Peut-être que nous et les organisateurs de l'Ocean Race devons encore mieux faire comprendre ce qui rend cette course si unique. On peut sans aucun doute faire encore mieux. La particularité d'une classe de construction est qu'il ne s'agit pas seulement de la partie sportive, de la partie navigation, qui est bien sûr la plus importante. Mais il y a aussi une compétition pour les idées de design les plus innovantes et pour la meilleure préparation technique.
Nous avons par exemple Boris Herrmann, qui a optimisé sa "Malizia" pour le sud, pour le temps lourd. Et nous avons Paul Meilhat avec "Biotherm", qui est plus léger, plus plat, plus filigrane. Qui sera en tête à la fin ? Personne ne le sait encore. C'est ce qui rend l'Ocean Race si intéressante, mais aussi si exigeante.
C'est difficile à dire. Si vous regardez que les bateaux ont navigué plusieurs jours de suite bien plus de 500 miles nautiques le long de la limite des glaces, je pense que c'est une indication claire des ambitions des équipes.
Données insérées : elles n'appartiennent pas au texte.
(** C8, as the code has it.  In the first file a field that matches
    the day-name pattern passes the validator only as the day-of-week
    field and one that matches the month-name pattern only as the
    month field; the patterns do not look at the case of the letters,
    and the lower-case form of a named field passes wherever its
    upper-case form does.  In the second file a field that matches
    the day-name pattern passes in every field, whatever the bounds;
    the pattern is in upper case only, so a day name written with a
    lower-case letter is refused; and there are no month names: a
    month name is refused in every field. *)
Theorem named_fields_have_their_place
    (input field : string) (i : nat) (fieldType : FieldType) :
  nth_error (fieldsOf input) i = Some field ->
  nth_error fieldTypes i = Some fieldType ->
  matchesNamed dayNames field = true \/ matchesNamed monthNames field = true ->
  ((validateCronExpression input = true ->
    (matchesNamed dayNames field = true /\ fieldType = dayOfWeek) \/
    (matchesNamed monthNames field = true /\ fieldType = month)) /\
   (forall names,
      matchesNamed names (JS.toLowerCase field) = matchesNamed names field /\
      matchesNamed names (JS.toUpperCase field) = matchesNamed names field) /\
   (forall min max,
      isValidCronField (JS.toUpperCase field) min max fieldType = true ->
      isValidCronField (JS.toLowerCase field) min max fieldType = true)) /\
  (forall f min max,
     Unnamed2.matchesDayNames f = true ->
     Unnamed2.isValidCronField f min max = true) /\
  (forall f min max,
     In (JS.toUpperCase f) dayNames -> f <> JS.toUpperCase f ->
     Unnamed2.isValidCronField f min max = false) /\
  (forall f min max,
     In (JS.toUpperCase f) monthNames ->
     Unnamed2.isValidCronField f min max = false).
Proof.
  intros Hi Ht Hnamed. split; [|repeat apply conj].
  - assert (Hcase : forall names,
       matchesNamed names (JS.toLowerCase field) = matchesNamed names field /\
       matchesNamed names (JS.toUpperCase field) = matchesNamed names field).
    { intros names. split.
      + apply (matchesNamed_map _ toLower_keepsCase).
      + apply (matchesNamed_map _ toUpper_keepsCase). }
    assert (Hplace : forall f min max,
       matchesNamed dayNames f = true \/ matchesNamed monthNames f = true ->
       isValidCronField f min max fieldType = true ->
       (matchesNamed dayNames f = true /\ fieldType = dayOfWeek) \/
       (matchesNamed monthNames f = true /\ fieldType = month)).
    { intros f min max [Hd|Hm] Hv.
      + left. split; [exact Hd|].
        destruct fieldType; try reflexivity;
          rewrite valid_named_elsewhere in Hv by (left; split; [exact Hd|discriminate]);
          discriminate Hv.
      + right. split; [exact Hm|].
        destruct fieldType; try reflexivity;
          rewrite valid_named_elsewhere in Hv by (right; split; [exact Hm|discriminate]);
          discriminate Hv. }
    repeat apply conj.
    + intros Hv.
      exact (Hplace field _ _ Hnamed (validate_each _ Hv _ _ _ Hi Ht)).
    + exact Hcase.
    + intros min max Hv.
      assert (Hup : matchesNamed dayNames (JS.toUpperCase field) = true \/
                    matchesNamed monthNames (JS.toUpperCase field) = true).
      { now rewrite !(proj2 (Hcase _)). }
      destruct (Hplace _ _ _ Hup Hv) as [[Hd ->]|[Hm ->]].
      * rewrite valid_named_day in Hv by exact Hd.
        rewrite valid_named_day
          by (now rewrite (proj1 (Hcase _)), <- (proj2 (Hcase dayNames))).
        rewrite lower_has_no_L. unfold JS.toLowerCase.
        rewrite (includes_hash_map _ toLower_keepsCase).
        unfold JS.toUpperCase in Hv.
        rewrite (includes_hash_map _ toUpper_keepsCase) in Hv.
        apply andb_true_iff in Hv as [Hv _]. now rewrite Hv.
      * apply valid_named_month.
        now rewrite (proj1 (Hcase _)), <- (proj2 (Hcase monthNames)).
  - exact second_accepts_day_names.
  - exact second_refuses_other_case.
  - exact second_refuses_month_names.
Qed.

Lemma named_fields_have_their_place_witness :
  ((validateCronExpression "0 9 * * mon-fri" = true ->
    (matchesNamed dayNames "mon-fri" = true /\ dayOfWeek = dayOfWeek) \/
    (matchesNamed monthNames "mon-fri" = true /\ dayOfWeek = month)) /\
   (forall names,
      matchesNamed names (JS.toLowerCase "mon-fri") = matchesNamed names "mon-fri" /\
      matchesNamed names (JS.toUpperCase "mon-fri") = matchesNamed names "mon-fri") /\
   (forall min max,
      isValidCronField (JS.toUpperCase "mon-fri") min max dayOfWeek = true ->
      isValidCronField (JS.toLowerCase "mon-fri") min max dayOfWeek = true)) /\
  (forall f min max,
     Unnamed2.matchesDayNames f = true ->
     Unnamed2.isValidCronField f min max = true) /\
  (forall f min max,
     In (JS.toUpperCase f) dayNames -> f <> JS.toUpperCase f ->
     Unnamed2.isValidCronField f min max = false) /\
  (forall f min max,
     In (JS.toUpperCase f) monthNames ->
     Unnamed2.isValidCronField f min max = false).
Proof.
  apply (named_fields_have_their_place "0 9 * * mon-fri" "mon-fri" 4 dayOfWeek).
  - reflexivity.
  - reflexivity.
  - left. reflexivity.
Defined.

(** C8 as stated fails in the second file: a day name passes as the
    minute field, and in the day-of-week field the upper-case form
    passes where the lower-case form is refused. *)
Lemma second_file_names_anywhere :
  Unnamed2.validateCronExpression "MON * * * *" = true /\
  Unnamed2.validateCronExpression "0 0 * * MON" = true /\
  Unnamed2.validateCronExpression "0 0 * * mon" = false /\
  Unnamed2.validateCronExpression "0 0 * JAN *" = false.
Proof. repeat apply conj; reflexivity. Qed.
N'oublions pas une chose : L'équipage à bord, y compris la nourriture et l'équipement, représente une tonne de poids supplémentaire par rapport au Vendée Globe, qui se court en solitaire. Cela signifie que les charges sont 15% plus élevées - une différence énorme ! C'est pourquoi il s'agira toujours, surtout vers la fin, de trouver le bon équilibre entre vitesse et fiabilité.
Les voiles d'avant, en particulier, souffrent de manière disproportionnée lorsque les bateaux s'enfoncent dans les vagues qui les précèdent et sont massivement freinés. L'angle apparent d'incidence du vent est alors modifié et l'assiette n'est plus correcte, ce qui a pour conséquence que la voile commence à battre sauvagement. Ce problème est difficile à résoudre d'un point de vue constructif.
Nous voulions inciter les voiliers à concevoir des modèles plus durables. Nous verrons si cela fonctionne à la fin. Si ce n'est pas le cas, l'équipe qui aura pris le plus soin de ses tissus jusqu'à l'arrivée à Gênes remportera peut-être le classement général.
Note de la rédaction : vous trouverez une version antérieure de cette interview dans YACHT 7-2023. Nous l'avons mise à jour pour YACHT online après un nouvel entretien avec Antoine Mermod à Itajaí hier, afin de tenir compte des derniers développements.